WHAT YOU ARE ASKED TO DO: The lines to copy are those in the records below that hold the word "Hins".

[Start of Attachment]

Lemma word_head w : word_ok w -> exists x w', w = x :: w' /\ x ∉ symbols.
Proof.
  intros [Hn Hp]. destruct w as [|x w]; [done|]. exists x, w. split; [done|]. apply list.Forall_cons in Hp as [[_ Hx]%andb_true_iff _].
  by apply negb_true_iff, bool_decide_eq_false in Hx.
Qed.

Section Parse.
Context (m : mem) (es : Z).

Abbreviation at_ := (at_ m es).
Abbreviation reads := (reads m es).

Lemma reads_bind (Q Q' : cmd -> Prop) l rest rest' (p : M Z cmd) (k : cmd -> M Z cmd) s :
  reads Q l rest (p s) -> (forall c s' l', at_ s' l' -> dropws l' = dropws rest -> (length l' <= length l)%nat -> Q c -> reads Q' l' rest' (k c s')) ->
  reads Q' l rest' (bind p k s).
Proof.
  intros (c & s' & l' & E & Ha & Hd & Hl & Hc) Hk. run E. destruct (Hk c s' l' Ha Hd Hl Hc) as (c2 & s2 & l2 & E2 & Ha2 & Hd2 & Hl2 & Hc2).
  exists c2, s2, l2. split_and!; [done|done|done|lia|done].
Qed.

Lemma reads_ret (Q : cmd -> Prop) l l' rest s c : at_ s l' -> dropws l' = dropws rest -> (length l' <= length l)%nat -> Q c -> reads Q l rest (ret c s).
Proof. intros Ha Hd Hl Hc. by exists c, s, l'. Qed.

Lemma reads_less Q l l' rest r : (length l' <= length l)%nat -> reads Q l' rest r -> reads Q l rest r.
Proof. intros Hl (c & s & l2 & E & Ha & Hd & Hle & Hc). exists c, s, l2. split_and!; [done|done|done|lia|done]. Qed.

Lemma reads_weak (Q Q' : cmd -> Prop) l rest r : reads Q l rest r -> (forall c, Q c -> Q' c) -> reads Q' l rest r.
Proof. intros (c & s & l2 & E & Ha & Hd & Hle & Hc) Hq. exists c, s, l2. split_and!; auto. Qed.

[End of Attachment]
[Start of Attachment]

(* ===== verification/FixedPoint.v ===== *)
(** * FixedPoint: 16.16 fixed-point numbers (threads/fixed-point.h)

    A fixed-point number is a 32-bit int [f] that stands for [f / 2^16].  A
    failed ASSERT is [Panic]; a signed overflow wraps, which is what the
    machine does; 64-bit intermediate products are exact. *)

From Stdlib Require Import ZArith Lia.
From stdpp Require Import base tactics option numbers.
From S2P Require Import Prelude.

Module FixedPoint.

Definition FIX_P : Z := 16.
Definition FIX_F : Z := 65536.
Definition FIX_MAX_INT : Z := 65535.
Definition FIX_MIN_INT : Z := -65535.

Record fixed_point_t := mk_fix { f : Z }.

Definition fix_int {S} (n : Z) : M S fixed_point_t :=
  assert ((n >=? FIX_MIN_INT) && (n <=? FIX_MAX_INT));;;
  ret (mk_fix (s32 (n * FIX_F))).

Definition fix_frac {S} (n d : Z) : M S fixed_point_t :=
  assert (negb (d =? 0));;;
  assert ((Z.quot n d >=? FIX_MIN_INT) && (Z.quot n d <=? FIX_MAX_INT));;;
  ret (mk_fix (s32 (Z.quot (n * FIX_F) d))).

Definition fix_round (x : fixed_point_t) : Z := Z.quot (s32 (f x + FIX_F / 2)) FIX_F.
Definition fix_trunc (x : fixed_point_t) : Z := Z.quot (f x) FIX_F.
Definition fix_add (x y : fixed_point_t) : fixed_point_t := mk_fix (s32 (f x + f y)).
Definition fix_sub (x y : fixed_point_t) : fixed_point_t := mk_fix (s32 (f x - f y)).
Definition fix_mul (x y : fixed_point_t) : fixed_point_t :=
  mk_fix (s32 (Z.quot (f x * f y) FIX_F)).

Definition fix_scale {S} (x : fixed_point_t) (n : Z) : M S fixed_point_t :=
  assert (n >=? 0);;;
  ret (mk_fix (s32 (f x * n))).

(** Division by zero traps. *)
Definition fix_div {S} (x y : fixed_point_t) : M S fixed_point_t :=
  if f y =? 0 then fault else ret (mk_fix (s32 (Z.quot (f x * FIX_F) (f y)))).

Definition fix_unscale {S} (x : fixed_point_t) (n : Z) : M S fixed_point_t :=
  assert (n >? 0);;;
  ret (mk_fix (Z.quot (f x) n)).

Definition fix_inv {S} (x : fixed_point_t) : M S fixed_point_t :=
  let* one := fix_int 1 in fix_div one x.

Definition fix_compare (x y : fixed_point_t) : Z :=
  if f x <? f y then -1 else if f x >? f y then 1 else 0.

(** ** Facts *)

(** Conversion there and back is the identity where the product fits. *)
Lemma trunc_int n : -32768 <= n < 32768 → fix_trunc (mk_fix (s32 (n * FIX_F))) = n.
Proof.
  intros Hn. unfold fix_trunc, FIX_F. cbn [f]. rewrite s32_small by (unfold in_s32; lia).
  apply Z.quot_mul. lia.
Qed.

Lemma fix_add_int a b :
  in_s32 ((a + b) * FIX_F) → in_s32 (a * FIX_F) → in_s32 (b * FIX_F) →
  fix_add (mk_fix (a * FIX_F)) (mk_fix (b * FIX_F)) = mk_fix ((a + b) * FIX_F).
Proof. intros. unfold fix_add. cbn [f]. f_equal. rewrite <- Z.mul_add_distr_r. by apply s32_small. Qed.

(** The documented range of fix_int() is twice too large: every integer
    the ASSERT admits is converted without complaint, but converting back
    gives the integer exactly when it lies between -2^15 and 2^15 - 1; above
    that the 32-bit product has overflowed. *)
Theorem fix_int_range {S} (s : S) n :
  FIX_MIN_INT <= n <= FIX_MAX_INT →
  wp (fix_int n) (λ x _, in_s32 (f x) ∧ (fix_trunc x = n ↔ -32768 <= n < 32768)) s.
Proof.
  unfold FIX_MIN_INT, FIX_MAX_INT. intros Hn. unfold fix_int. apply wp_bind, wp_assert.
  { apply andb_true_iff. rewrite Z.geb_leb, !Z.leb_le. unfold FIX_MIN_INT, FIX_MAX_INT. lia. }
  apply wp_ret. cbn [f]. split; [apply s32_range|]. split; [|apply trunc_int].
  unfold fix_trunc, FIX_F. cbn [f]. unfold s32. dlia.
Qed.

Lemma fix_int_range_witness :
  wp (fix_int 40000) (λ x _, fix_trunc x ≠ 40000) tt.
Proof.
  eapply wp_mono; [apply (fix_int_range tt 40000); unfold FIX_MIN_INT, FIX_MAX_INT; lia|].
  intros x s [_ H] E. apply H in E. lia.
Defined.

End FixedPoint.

[End of Attachment]
[Start of Attachment]

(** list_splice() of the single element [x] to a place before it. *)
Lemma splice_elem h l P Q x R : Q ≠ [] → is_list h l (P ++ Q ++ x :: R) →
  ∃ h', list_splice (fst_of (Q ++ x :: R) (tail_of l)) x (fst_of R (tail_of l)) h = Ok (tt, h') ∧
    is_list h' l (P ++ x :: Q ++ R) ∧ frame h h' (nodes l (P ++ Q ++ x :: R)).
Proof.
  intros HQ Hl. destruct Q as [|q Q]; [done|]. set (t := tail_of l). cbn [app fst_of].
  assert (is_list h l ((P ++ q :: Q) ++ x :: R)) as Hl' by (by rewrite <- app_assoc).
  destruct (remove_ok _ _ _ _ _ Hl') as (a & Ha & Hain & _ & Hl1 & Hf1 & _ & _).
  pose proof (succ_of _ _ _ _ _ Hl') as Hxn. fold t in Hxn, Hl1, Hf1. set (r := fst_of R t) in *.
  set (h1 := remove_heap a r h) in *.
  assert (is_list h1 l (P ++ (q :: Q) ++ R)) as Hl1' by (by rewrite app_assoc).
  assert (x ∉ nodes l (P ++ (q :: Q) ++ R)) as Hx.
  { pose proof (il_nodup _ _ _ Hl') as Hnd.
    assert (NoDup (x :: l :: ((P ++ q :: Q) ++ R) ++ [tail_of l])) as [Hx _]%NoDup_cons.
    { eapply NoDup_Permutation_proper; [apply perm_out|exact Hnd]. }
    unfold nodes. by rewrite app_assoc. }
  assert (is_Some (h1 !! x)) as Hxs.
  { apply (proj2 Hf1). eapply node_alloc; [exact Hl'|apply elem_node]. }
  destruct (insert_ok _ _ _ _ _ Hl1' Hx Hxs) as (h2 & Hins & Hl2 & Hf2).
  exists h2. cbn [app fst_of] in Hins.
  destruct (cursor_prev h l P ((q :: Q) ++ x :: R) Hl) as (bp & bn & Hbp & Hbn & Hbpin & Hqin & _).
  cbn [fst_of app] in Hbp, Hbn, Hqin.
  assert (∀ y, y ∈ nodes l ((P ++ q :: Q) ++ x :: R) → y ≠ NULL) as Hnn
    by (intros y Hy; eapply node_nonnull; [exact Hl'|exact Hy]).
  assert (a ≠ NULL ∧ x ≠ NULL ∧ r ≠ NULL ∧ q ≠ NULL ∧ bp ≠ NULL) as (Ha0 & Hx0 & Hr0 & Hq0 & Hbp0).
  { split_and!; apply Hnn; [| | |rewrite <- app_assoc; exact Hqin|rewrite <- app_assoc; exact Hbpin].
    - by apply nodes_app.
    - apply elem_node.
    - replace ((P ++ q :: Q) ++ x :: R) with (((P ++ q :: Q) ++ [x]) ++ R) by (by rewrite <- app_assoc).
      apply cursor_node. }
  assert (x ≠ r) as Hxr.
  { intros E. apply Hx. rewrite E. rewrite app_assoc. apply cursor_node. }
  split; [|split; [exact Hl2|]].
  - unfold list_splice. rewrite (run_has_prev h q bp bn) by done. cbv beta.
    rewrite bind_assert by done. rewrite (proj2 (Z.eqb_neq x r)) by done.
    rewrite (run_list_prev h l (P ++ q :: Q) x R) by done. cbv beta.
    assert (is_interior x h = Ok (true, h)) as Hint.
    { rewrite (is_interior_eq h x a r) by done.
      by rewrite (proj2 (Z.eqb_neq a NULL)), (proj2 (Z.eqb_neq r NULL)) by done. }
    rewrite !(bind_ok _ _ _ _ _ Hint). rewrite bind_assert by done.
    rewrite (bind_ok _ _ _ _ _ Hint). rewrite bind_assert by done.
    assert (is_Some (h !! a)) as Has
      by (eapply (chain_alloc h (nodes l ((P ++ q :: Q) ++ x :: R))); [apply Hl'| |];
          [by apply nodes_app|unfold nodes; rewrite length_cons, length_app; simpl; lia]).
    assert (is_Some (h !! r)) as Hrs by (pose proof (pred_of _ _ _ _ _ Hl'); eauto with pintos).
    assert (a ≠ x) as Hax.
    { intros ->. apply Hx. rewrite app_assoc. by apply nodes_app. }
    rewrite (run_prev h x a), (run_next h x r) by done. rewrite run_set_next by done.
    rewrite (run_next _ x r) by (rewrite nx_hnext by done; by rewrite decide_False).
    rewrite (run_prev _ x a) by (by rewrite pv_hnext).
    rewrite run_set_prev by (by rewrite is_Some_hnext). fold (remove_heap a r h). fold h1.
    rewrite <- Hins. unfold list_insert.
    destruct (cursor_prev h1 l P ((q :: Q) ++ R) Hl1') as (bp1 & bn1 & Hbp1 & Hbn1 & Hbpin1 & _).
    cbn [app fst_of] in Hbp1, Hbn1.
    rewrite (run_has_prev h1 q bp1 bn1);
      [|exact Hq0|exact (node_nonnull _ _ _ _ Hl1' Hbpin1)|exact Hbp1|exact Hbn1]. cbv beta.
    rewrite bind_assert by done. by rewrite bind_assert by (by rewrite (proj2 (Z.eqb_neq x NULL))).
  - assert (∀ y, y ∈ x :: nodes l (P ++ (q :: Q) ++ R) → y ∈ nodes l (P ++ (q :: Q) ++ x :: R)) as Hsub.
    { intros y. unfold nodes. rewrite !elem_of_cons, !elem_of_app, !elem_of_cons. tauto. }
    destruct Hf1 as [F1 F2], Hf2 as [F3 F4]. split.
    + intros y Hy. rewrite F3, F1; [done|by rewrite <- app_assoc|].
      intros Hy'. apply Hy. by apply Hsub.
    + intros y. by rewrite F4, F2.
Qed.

[End of Attachment]

RESULT OF THE TASK:
  destruct (insert_ok _ _ _ _ _ Hl1' Hx Hxs) as (h2 & Hins & Hl2 & Hf2).
  exists h2. cbn [app fst_of] in Hins.
    rewrite <- Hins. unfold list_insert.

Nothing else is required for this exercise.